Published 4 Mar 2025 in cs.RO, cs.AI, and cs.LG

Abstract: Humans can accomplish complex contact-rich tasks using vision and touch, with highly reactive capabilities such as fast response to external changes and adaptive control of contact forces; however, this remains challenging for robots. Existing visual imitation learning (IL) approaches rely on action chunking to model complex behaviors, which lacks the ability to respond instantly to real-time tactile feedback during the chunk execution. Furthermore, most teleoperation systems struggle to provide fine-grained tactile / force feedback, which limits the range of tasks that can be performed. To address these challenges, we introduce TactAR, a low-cost teleoperation system that provides real-time tactile feedback through Augmented Reality (AR), along with Reactive Diffusion Policy (RDP), a novel slow-fast visual-tactile imitation learning algorithm for learning contact-rich manipulation skills. RDP employs a two-level hierarchy: (1) a slow latent diffusion policy for predicting high-level action chunks in latent space at low frequency, (2) a fast asymmetric tokenizer for closed-loop tactile feedback control at high frequency. This design enables both complex trajectory modeling and quick reactive behavior within a unified framework. Through extensive evaluation across three challenging contact-rich tasks, RDP significantly improves performance compared to state-of-the-art visual IL baselines. Furthermore, experiments show that RDP is applicable across different tactile / force sensors. Code and videos are available on https://reactive-diffusion-policy.github.io.

Summary

The paper introduces Reactive Diffusion Policy (RDP), a slow-fast visual-tactile imitation learning algorithm, along with TactAR, a system providing real-time AR tactile feedback, to tackle contact-rich manipulation challenges.
RDP employs a hierarchical structure combining a slow latent diffusion policy for high-level action chunks and a fast asymmetric tokenizer for high-frequency tactile feedback control, enabling precise force adjustment.
Experiments demonstrate that RDP significantly surpasses visual or basic tactile baselines, achieving over 35% performance improvement across tasks like Peeling, Wiping, and Bimanual Lifting, and is compatible with diverse tactile sensors.

The paper introduces Reactive Diffusion Policy (RDP), a slow-fast imitation learning algorithm designed for contact-rich manipulation tasks, along with TactAR, a versatile and low-cost teleoperation system. The core idea behind RDP is to mimic the human control strategy of combining feedforward/predictive actions with closed-loop fine-tuning based on sensory feedback, particularly tactile signals.
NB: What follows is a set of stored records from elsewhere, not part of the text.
(** And the state, and where the reader is in its message. *)
Definition same {X} (c c' : sconn X) : Prop :=
  l_in (c_link c') = l_in (c_link c) /\ c_state c' = c_state c /\ option_map rw_reader (c_rw c') = option_map rw_reader (c_rw c).
#[local] Instance same_pre {X} : PreOrder (@same X).
Proof. split; [done|]. unfold same. intros c1 c2 c3 (->&->&->) (->&->&->). done. Qed.

Section handlers.
Context {V X : Type} `{HS : ServerSecEnv V X} `{HO : Owner V}.
Context (enabled : list Z) (defaultMinorVersion maxCutText : Z) (inflate : list Z -> zseg) (deflate : list Z -> list Z).
Abbreviation M := (SE (sconn X * V)).

Lemma calm_close reason : calm same_in (close (X := X) (V := V) reason).
Proof. unfold close, cleanup. repeat calm_step. Qed.

Lemma calm_desktopReady : calm same_in (desktopReady (V := V) (X := X)).
Proof. unfold desktopReady. repeat calm_step. Qed.

Lemma calm_clientInit shared : calm same_in (clientInit (V := V) (X := X) shared).
Proof.
  unfold clientInit, clientReady, accessCheck. repeat calm_step; first [apply calm_close|apply calm_desktopReady].
Qed.

Lemma calm_queryConnection user : calm same_in (queryConnection (V := V) (X := X) user).
Proof.
  unfold queryConnection, accessCheck. repeat calm_step.
  1,2: apply calm_or_close; [apply _| |apply calm_close]; unfold approveConnection; repeat calm_step.
Qed.

(** A call of the writer leaves the reader alone. *)
Lemma calm_write w : calm same (write (V := V) (X := X) w).
Proof.
  intros [c v]. unfold write, mbind, SE_bind, c_get. cbn [fst snd]. destruct (c_rw c) as [r|] eqn:Hr; [|done].
  destruct (w _ _) as [[wr bs]|e]; [|done]. unfold c_change, on_link. cbn. unfold same. cbn. by rewrite Hr.
Qed.

Lemma calm_handle ev : calm same (handle (V := V) (X := X) ev).
Proof.
  destruct ev; cbn [handle];
    unfold keyEvent, pointerEvent, setDesktopSize, clientCutText, handleClipboardCaps, handleClipboardRequest, handleClipboardPeek,
      handleClipboardNotify, handleClipboardProvide, picture, accessCheck, sync_locks, fake_lock, press_or_release;
    repeat first [calm_step|apply calm_write].
Qed.

Lemma calm_handle_all evs : calm same (handle_all (V := V) (X := X) evs).
Proof. induction evs as [|ev evs IH]; cbn [handle_all]; repeat calm_step; [apply calm_handle|done]. Qed.
End handlers.

(** ** Readers *)

Section readers.

(** Where no more data will come, a reader that returns has done what it does
    elsewhere. *)
Lemma arun_at_end {E A} (p : prog E A) s r : arun (at_end p) s = Ok r -> arun p s = Ok r.
Proof.
  revert s r. induction p as [a|e|n k IH|k IH|k IH|k IH|n k IH|ev k IH]; intros [d rp c] r; cbn [at_end arun]; try done.
  - destruct (n <=? len d); [apply IH|done].
  - destruct rp; [done|apply IH].
  - destruct rp; [apply IH|done].
  - destruct rp; [apply IH|done].
  - destruct (c <? n); [done|]. destruct (len d <? n); [done|apply IH].
  - destruct (arun (at_end k) _) as [[x evs]|e] eqn:Hk; [|done]. by rewrite (IH _ _ Hk).
Qed.

Lemma outcome_at_end {E A} (eof : bool) (p : prog E A) d r :
  outcome (if eof then at_end p else p) d = Ok r -> outcome p d = Ok r.
Proof.
  destruct eof; [|done]. unfold outcome. destruct (arun (at_end p) (fresh d)) as [[[a [d' rp c]] evs]|e] eqn:Hp; [|done].
  by rewrite (arun_at_end _ _ _ Hp).
Qed.

Lemma readClientInit_takes (eof : bool) d ok d' evs : outcome (if eof then at_end ClientMsgs.readClientInit else ClientMsgs.readClientInit) d = Ok (ok, d', evs) ->
  d' = drop 1 d /\ (ok = true -> d <> []).
Proof.
  intros H. apply outcome_at_end in H. revert H. destruct d as [|b d]; [by intros [= <- <- <-]|].
  unfold outcome, fresh, ClientMsgs.readClientInit. prog_simpl. rewrite arun_has_enough by llia.
  rewrite (arun_take_app _ 1 _ [b] d) by llia. cbn. by intros [= <- <- <-].
Qed.
Definition server_setVersion (major minor : Z) (p : ServerParams) : ServerParams :=
  MkServer (sp p) major minor (supportsQEMUKeyEvent p) (supportsQEMUAudio p) (supportsSetDesktopSize p)
    (supportsFence p) (supportsContinuousUpdates p) (supportsExtendedMouseButtons p).
Definition setVersion (major minor : Z) c : cconn X := kset_server (server_setVersion major minor (k_server c)) c.
Definition set_common (cm : Common) (p : ServerParams) : ServerParams :=
  MkServer cm (sp_majorVersion p) (sp_minorVersion p) (supportsQEMUKeyEvent p) (supportsQEMUAudio p) (supportsSetDesktopSize p)
    (supportsFence p) (supportsContinuousUpdates p) (supportsExtendedMouseButtons p).
Definition k_version c : Z * Z := (sp_majorVersion (k_server c), sp_minorVersion (k_server c)).
Definition k_before c (major minor : Z) : bool := beforeVersion (k_version c).1 (k_version c).2 major minor.

(** [CConnection::initialiseProtocol] *)
Definition k_initialiseProtocol : M unit := k_change (kset_state K_PROTOCOL_VERSION).

(** The version the client asks for. *)
Definition agreed_version (major minor : Z) : Z * Z :=
  if beforeVersion major minor 3 7 then (3, 3)
  else if afterVersion major minor 3 8 then (3, 8)
  else (major, minor).
(* ===== verification/Handshake.v ===== *)
(** * Client and server agree

    The two connections with the bytes between them: a network that delivers
    what is on its way in pieces of any size ([step]).  From the server's first
    line on, whatever the pieces, the two come to the same moment: in the session
    on both sides, with the client's first request on its way, or refused with
    the reason the server gives, or waiting for the server's user, or, without a
    common security type, given up. *)
From stdpp Require Import base gmap list numbers strings option sorting.
From S2P Require Import Prelude InStream OutStream Strings PixelFmt Geometry Screens Params Clipboard ClientMsgs ClientDelivery ServerMsgs Decoders ServerReader ServerWriter D3des Security Link SSecurity CSecurity SConnection CConnection.
#[local] Open Scope Z_scope.

Section net.
Context {VS XS VC XC : Type} `{HS : ServerSecEnv VS XS} `{HO : Owner VS} `{HC : ClientSecEnv VC XC} `{HV : Viewer VC}.
Context (s_enabled k_enabled : list Z) (h264 : bool) (maxCutText : Z) (inflate : list Z -> zseg).
Abbreviation server := (sconn XS * VS)%type.
Abbreviation client := (cconn XC * VC)%type.

(** ** The ends *)

(** What is sent leaves the stream. *)
Definition s_collect (s : server) : server * list Z :=
  let l := c_link s.1 in ((set_link (Link (l_in l) (l_eof l) (l_mark l) [] (l_unsent l)) s.1, s.2), l_sent l).
Definition k_collect (k : client) : client * list Z :=
  let l := k_link k.1 in ((kset_link (Link (l_in l) (l_eof l) (l_mark l) [] (l_unsent l)) k.1, k.2), l_sent l).

Definition s_arrive (bs : list Z) (s : server) : server := (set_link (set_in (l_in (c_link s.1) ++ bs) (c_link s.1)) s.1, s.2).
Definition k_arrive (bs : list Z) (k : client) : client := (kset_link (set_in (l_in (k_link k.1) ++ bs) (k_link k.1)) k.1, k.2).

Definition s_run (s : server) : server * list Z :=
  s_collect (processSocketReadEvent s_enabled 8 maxCutText inflate s).2.

(** [while (processMsg());], and what has been written is sent. *)
Fixpoint k_loop (fuel : nat) : SE client unit :=
  match fuel with
  | O => st_throw (logic_error "no end")
  | S fuel => more ← k_processMsg k_enabled h264; if (more : bool) then k_loop fuel else k_on_link os_flush
  end.
Definition k_run (k : client) : client * option exn * list Z :=
  let '(r, k') := k_loop (2 * length (l_in (k_link k.1)) + 8) k in
  let '(k'', out) := k_collect k' in
  (k'', match r with Ok _ => None | Throw e => Some e end, out).

(** ** The network *)

(** An exception ends the client. *)
Record net := Net { n_client : client; n_error : option exn; n_server : server; n_up : list Z; n_down : list Z }.

Inductive step : net -> net -> Prop :=
| step_up k e s bs rest down s' out : bs <> [] -> s_run (s_arrive bs s) = (s', out) ->
    step (Net k e s (bs ++ rest) down) (Net k e s' rest (down ++ out))
| step_down k s bs rest up k' e' out : bs <> [] -> k_run (k_arrive bs k) = (k', e', out) ->
    step (Net k None s up (bs ++ rest)) (Net k' e' s (up ++ out) rest)
| step_timer k e s up down s' out : c_failure s.1 <> None -> s_collect (handleAuthFailureTimeout s).2 = (s', out) ->
    step (Net k e s up down) (Net k e s' up (down ++ out)).

(** ** Turns *)

(** [s] waits for [W], and pieces of it change nothing that could be seen. *)
Definition s_accepts (s : server) (W : list Z) (s' : server) (out : list Z) : Prop :=
  W <> [] /\ s_run s = (s, []) /\ c_failure s.1 = None /\
  (forall p q, W = p ++ q -> q <> [] -> exists sp, s_run (s_arrive p s) = (sp, []) /\ c_failure sp.1 = None /\
     forall bs q', bs <> [] -> q = bs ++ q' -> s_run (s_arrive bs sp) = s_run (s_arrive (p ++ bs) s)) /\
  s_run (s_arrive W s) = (s', out).
Definition k_accepts (k : client) (W : list Z) (k' : client) (e : option exn) (out : list Z) : Prop :=
  W <> [] /\ k_run k = (k, None, []) /\
  (forall p q, W = p ++ q -> q <> [] -> exists kp, k_run (k_arrive p k) = (kp, None, []) /\
     forall bs q', bs <> [] -> q = bs ++ q' -> k_run (k_arrive bs kp) = k_run (k_arrive (p ++ bs) k)) /\
  k_run (k_arrive W k) = (k', e, out).

(** Where the two take turns, up to some moment; the number bounds the steps. *)
Inductive leads : nat -> net -> net -> Prop :=
| leads_end k e s W : c_failure s.1 = None -> leads 0 (Net k e s W []) (Net k e s W [])
| leads_up n k s W s' out N : s_accepts s W s' out -> leads n (Net k None s' [] out) N -> leads (length W + n) (Net k None s W []) N
| leads_down n k s W k' e out N : c_failure s.1 = None -> k_accepts k W k' e out -> leads n (Net k' e s out []) N ->
    leads (length W + n) (Net k None s [] W) N
| leads_timer n k s s' out N : c_failure s.1 <> None -> s_collect (handleAuthFailureTimeout s).2 = (s', out) ->
    leads n (Net k None s' [] out) N -> leads (S n) (Net k None s [] []) N.

Definition after_up (s : server) (p q : list Z) (sp : server) : Prop :=
  s_run (s_arrive p s) = (sp, []) /\ c_failure sp.1 = None /\
  (forall bs q', bs <> [] -> q = bs ++ q' -> s_run (s_arrive bs sp) = s_run (s_arrive (p ++ bs) s)).
Definition after_down (k : client) (p q : list Z) (kp : client) : Prop :=
  k_run (k_arrive p k) = (kp, None, []) /\
  (forall bs q', bs <> [] -> q = bs ++ q' -> k_run (k_arrive bs kp) = k_run (k_arrive (p ++ bs) k)).

(** The end, before the timer, or in the middle of a turn. *)
Inductive on_way (N : net) : nat -> net -> Prop :=
| way_end : on_way N 0 N
| way_timer n k s s' out : c_failure s.1 <> None -> s_collect (handleAuthFailureTimeout s).2 = (s', out) ->
    leads n (Net k None s' [] out) N -> on_way N (S n) (Net k None s [] [])
| way_up n k s s' out p q sp : s_accepts s (p ++ q) s' out -> leads n (Net k None s' [] out) N -> q <> [] ->
    after_up s p q sp -> on_way N (length q + n) (Net k None sp q [])
| way_down n k s k' e out p q kp : c_failure s.1 = None -> k_accepts k (p ++ q) k' e out -> leads n (Net k' e s out []) N -> q <> [] ->
    after_down k p q kp -> on_way N (length q + n) (Net kp None s [] q).

Lemma s_arrive_nil s : s_arrive [] s = s.
Proof. destruct s as [c v]. unfold s_arrive. cbn [fst snd]. rewrite app_nil_r. by destruct c as [[]]. Qed.
Lemma k_arrive_nil k : k_arrive [] k = k.
Proof. destruct k as [c v]. unfold k_arrive. cbn [fst snd]. rewrite app_nil_r. by destruct c as [[]]. Qed.

(** A turn before its first byte is one in its middle. *)
Lemma leads_way n N1 N : leads n N1 N -> on_way N n N1.
Proof.
  destruct 1 as [k e s W Hf|n k s W s' out N Ha Hl|n k s W k' e out N Hf Ha Hl|n k s s' out N Hf Ht Hl].
  - apply way_end.
  - pose proof Ha as (Hne & Hid & Hf & _). eapply (way_up N n k s s' out [] W s); [done..|]. unfold after_up. by rewrite s_arrive_nil.
  - pose proof Ha as (Hne & Hid & _). eapply (way_down N n k s k' e out [] W k); [done..|]. unfold after_down. by rewrite k_arrive_nil.
  - by eapply way_timer.
Qed.

(** Every step gets nearer to the end, until it is there. *)
Lemma way_step N n N1 N2 : on_way N n N1 -> step N1 N2 -> N1 = N \/ exists n', (n' < n)%nat /\ on_way N n' N2.
Proof.
  destruct 1 as [|n k s s' out Hf Ht Hl|n k s s' out p q sp Ha Hl Hq (Hr & Hf & Hbs)|n k s k' e out p q kp Hf Ha Hl Hq (Hr & Hbs)];
    intros Hs; [by left|right..].
  - inversion Hs; subst; [by destruct bs|by destruct bs|]. rewrite Ht in *. simplify_eq. exists n. split; [lia|by apply leads_way].
  - inversion Hs as [? ? ? bs rest ? s1 out1 Hne Hrun|? ? bs ? ? ? ? ? Hne|]; subst; [|by destruct bs|done].
    rewrite (Hbs bs rest Hne eq_refl) in Hrun. pose proof Ha as (_ & _ & _ & Hpart & Hfull).
    assert (0 < length bs)%nat by (destruct bs; [done|cbn; lia]).
    destruct (decide (rest = [])) as [->|Hrest].
    + rewrite app_nil_r in *. rewrite Hfull in Hrun. simplify_eq. exists n. split; [lia|by apply leads_way].
    + destruct (Hpart (p ++ bs) rest) as (sp' & Hr' & Hf' & Hbs'); [by rewrite <- app_assoc|done|].
      rewrite Hr' in Hrun. simplify_eq. rewrite app_nil_l. exists (length rest + n)%nat. split; [rewrite length_app; lia|].
      eapply (way_up N n k s s' out (p ++ bs) rest); [by rewrite <- app_assoc|done..].
  - inversion Hs as [? ? ? bs ? ? ? ? Hne|? ? bs rest ? k1 e1 out1 Hne Hrun|]; subst; [by destruct bs| |done].
    rewrite (Hbs bs rest Hne eq_refl) in Hrun. pose proof Ha as (_ & _ & Hpart & Hfull).
    assert (0 < length bs)%nat by (destruct bs; [done|cbn; lia]).
    destruct (decide (rest = [])) as [->|Hrest].
    + rewrite app_nil_r in *. rewrite Hfull in Hrun. simplify_eq. exists n. split; [lia|by apply leads_way].
    + destruct (Hpart (p ++ bs) rest) as (kp' & Hr' & Hbs'); [by rewrite <- app_assoc|done|].
      rewrite Hr' in Hrun. simplify_eq. rewrite app_nil_l. exists (length rest + n)%nat. split; [rewrite length_app; lia|].
      eapply (way_down N n k s k' e out (p ++ bs) rest); [done|by rewrite <- app_assoc|done..].
Qed.
(** Rows in an order in which none is read that has been written. *)
Lemma copy_rows_at copy ks : forall data,
  NoDup ks -> (forall ks1 k ks2 k', ks = ks1 ++ k :: ks2 -> k' ∈ ks2 -> k' - dy <> k) ->
  (forall k, k ∈ ks -> 0 <= y0 + k /\ 0 <= y0 + k - dy /\ x0 + (y0 + k) * stride + w <= len data /\ x0 - dx + (y0 + k - dy) * stride + w <= len data) ->
  (forall k data, copy (x0 + y0 * stride + k * stride) (x0 - dx + (y0 - dy) * stride + k * stride) w data =
    memmove (x0 + y0 * stride + k * stride) (x0 - dx + (y0 - dy) * stride + k * stride) w data) ->
  exists data', copy_rows copy (x0 + y0 * stride) (x0 - dx + (y0 - dy) * stride) w stride ks data = Some data' /\ len data' = len data /\
    forall x y, 0 <= x < stride -> 0 <= y ->
      pixel_at stride data' x y = if bool_decide (y - y0 ∈ ks) && ((x0 <=? x) && (x <? x0 + w)) then pixel_at stride data (x - dx) (y - dy)
        else pixel_at stride data x y.
Proof.
  induction ks as [|k ks IH]; intros data Hnd Hord Hks Hcopy; cbn [copy_rows]; [by exists data|].
  apply list.NoDup_cons in Hnd as [Hk Hnd]. rewrite Hcopy. unfold memmove. destruct (Hks k ltac:(by left)) as (H1 & H2 & H3 & H4).
  replace (x0 + y0 * stride + k * stride) with (x0 + (y0 + k) * stride) by lia.
  replace (x0 - dx + (y0 - dy) * stride + k * stride) with (x0 - dx + (y0 + k - dy) * stride) by lia.
  set (src := x0 - dx + (y0 + k - dy) * stride). assert (0 <= src) as Hsrc by (unfold src; nia).
  assert (len (slice src (src + w) data) = w) as Hrow by (rewrite len_slice by lia; lia).
  destruct (IH (copy_to (x0 + (y0 + k) * stride) (slice src (src + w) data) data)) as (data' & Hd & Hl & Hat).
  { done. }
  { intros ks1 k1 ks2 k' ->. by apply (Hord (k :: ks1)). }
  { intros k' Hk'. rewrite len_copy_to by nia. apply Hks. by right. }
  { done. }
  rewrite len_copy_to in Hl by nia. exists data'. split; [done|]. split; [done|]. intros x y Hx Hy. rewrite Hat by done.
  assert (forall x' y', 0 <= x' < stride -> 0 <= y' -> pixel_at stride (copy_to (x0 + (y0 + k) * stride) (slice src (src + w) data) data) x' y' =
    if (y' =? y0 + k) && ((x0 <=? x') && (x' <? x0 + w)) then pixel_at stride data (x' - dx) (y' - dy) else pixel_at stride data x' y') as Hone.
  { intros x' y' Hx' Hy'. rewrite pixel_copy_to by lia. rewrite Hrow. case_test; [|done]. bool_decide_hyps.
    rewrite znth_slice by lia. unfold pixel_at, src. f_equal. nia. }
  destruct (bool_decide (y - y0 ∈ ks)) eqn:Hin; cbn [andb].
  - apply bool_decide_eq_true in Hin. rewrite (bool_decide_true (y - y0 ∈ k :: ks)) by by right. cbn [andb].
    assert (0 <= y - dy) as Hyd by (destruct (Hks (y - y0)) as (_ & ? & _); [by right|]; lia).
    assert (y - dy <> y0 + k) as Hne by (pose proof (Hord [] k ks (y - y0) eq_refl Hin); lia).
    destruct ((x0 <=? x) && (x <? x0 + w)) eqn:Hxr.
    + bool_decide_hyps. rewrite Hone by lia. rewrite (proj2 (Z.eqb_neq _ _)) by done. done.
    + rewrite Hone by done. rewrite Hxr, andb_false_r. done.
  - apply bool_decide_eq_false in Hin. rewrite Hone by done. destruct (Z.eqb_spec y (y0 + k)) as [->|Hne].
    + rewrite bool_decide_true; [done|]. apply list.elem_of_cons. left. lia.
    + rewrite bool_decide_false; [done|]. intros [?|?]%list.elem_of_cons; [lia|done].
Qed.
End copy.
Lemma raw_roundtrip (size : nat) (src pb : pixbuf) (r : Rect) : source size src -> target r src pb ->
  exists pb', raw_decodeRect size r (raw_writeRect size src, pb) = (Ok tt, ([], pb')) /\ drawn r src pb pb'.
Proof.
  intros (Ws & Hw & Hh & _ & Hpix) (W & He & Hrw & Hrh).
  destruct (source_image src Ws) as (image & Himg & Hl & Hat).
  assert (raw_writeRect size src = concat (map (opaque size) image)) as ->.
  { unfold getImage, getBuffer in Himg. rewrite full_rect in Himg by done. cbn in Himg. injection Himg as <-.
    unfold raw_writeRect. rewrite concat_opaque. unfold pb_offset, width, height. cbn. by rewrite !Z.sub_0_r. }
  assert (length image = Z.to_nat (area r)) as Hlen.
  { unfold area. rewrite (proj2 (is_empty_false r)) by (unfold width, height in *; lia). unfold len, width, height in *. nia. }
  destruct (imageRect_ok pb W r image (width r) He) as (pb' & Hi & W' & Hr' & Hat'); [lia|lia|intros; nia|].
  exists pb'. split.
  - unfold raw_decodeRect. rewrite <- Hlen. eapply run_bind.
    + rewrite <- (app_nil_r (concat _)). apply mem_readPixels_app. eapply image_forall; [|exact Hl|]; [lia|].
      intros x y Hin. rewrite Hat by done. by apply Hpix.
    + apply on_pb_ok. unfold imageRect in *. rewrite He in *. cbn [negb mbind res_bind getBuffer] in *.
      by rewrite (proj2 (Z.eqb_neq (width r) 0)) in Hi by lia.
  - split; [done|]. split; [done|]. intros x y Hx Hy. rewrite Hat' by done. rewrite contains_at. case_test; [|done].
    bool_decide_hyps. rewrite Hrw. apply Hat. unfold in_image. lia.
Qed.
The primary contribution lies in addressing the limitations of existing visual imitation learning (IL) approaches that rely on action chunking, which struggle to respond to real-time tactile feedback during chunk execution. Furthermore, the paper tackles the challenge of providing fine-grained tactile/force feedback in teleoperation systems, which often restricts the range of achievable tasks.

To overcome these limitations, the authors propose TactAR, which leverages Augmented Reality (AR) via Meta Quest 3 to provide real-time tactile feedback. TactAR represents tactile/force feedback as a 3D deformation field, applicable across different sensors, and renders it in AR, attached to the robot end-effector. This allows the user to perceive contact information, including tactile images, normal force, shear force, and torsional torques.

Complementing TactAR, RDP employs a two-level hierarchy:

A slow latent diffusion policy (LDP) predicts high-level action chunks in a latent space at a low frequency (1-2 Hz), akin to predictive action. The LDP is a diffusion model operating in the latent space of an asymmetric tokenizer.
A fast asymmetric tokenizer (AT) enables closed-loop tactile feedback control at a high frequency (20-30 Hz), analogous to closed-loop fine-tuning. The AT is an encoder-decoder structure that reconstructs actions based on latent action chunks and high-frequency tactile feedback.

This slow-fast hierarchical structure allows for modeling complex, non-Markovian actions via the diffusion model and action chunking in the slow network, while enabling real-time response to tactile feedback in the fast network for precise force control.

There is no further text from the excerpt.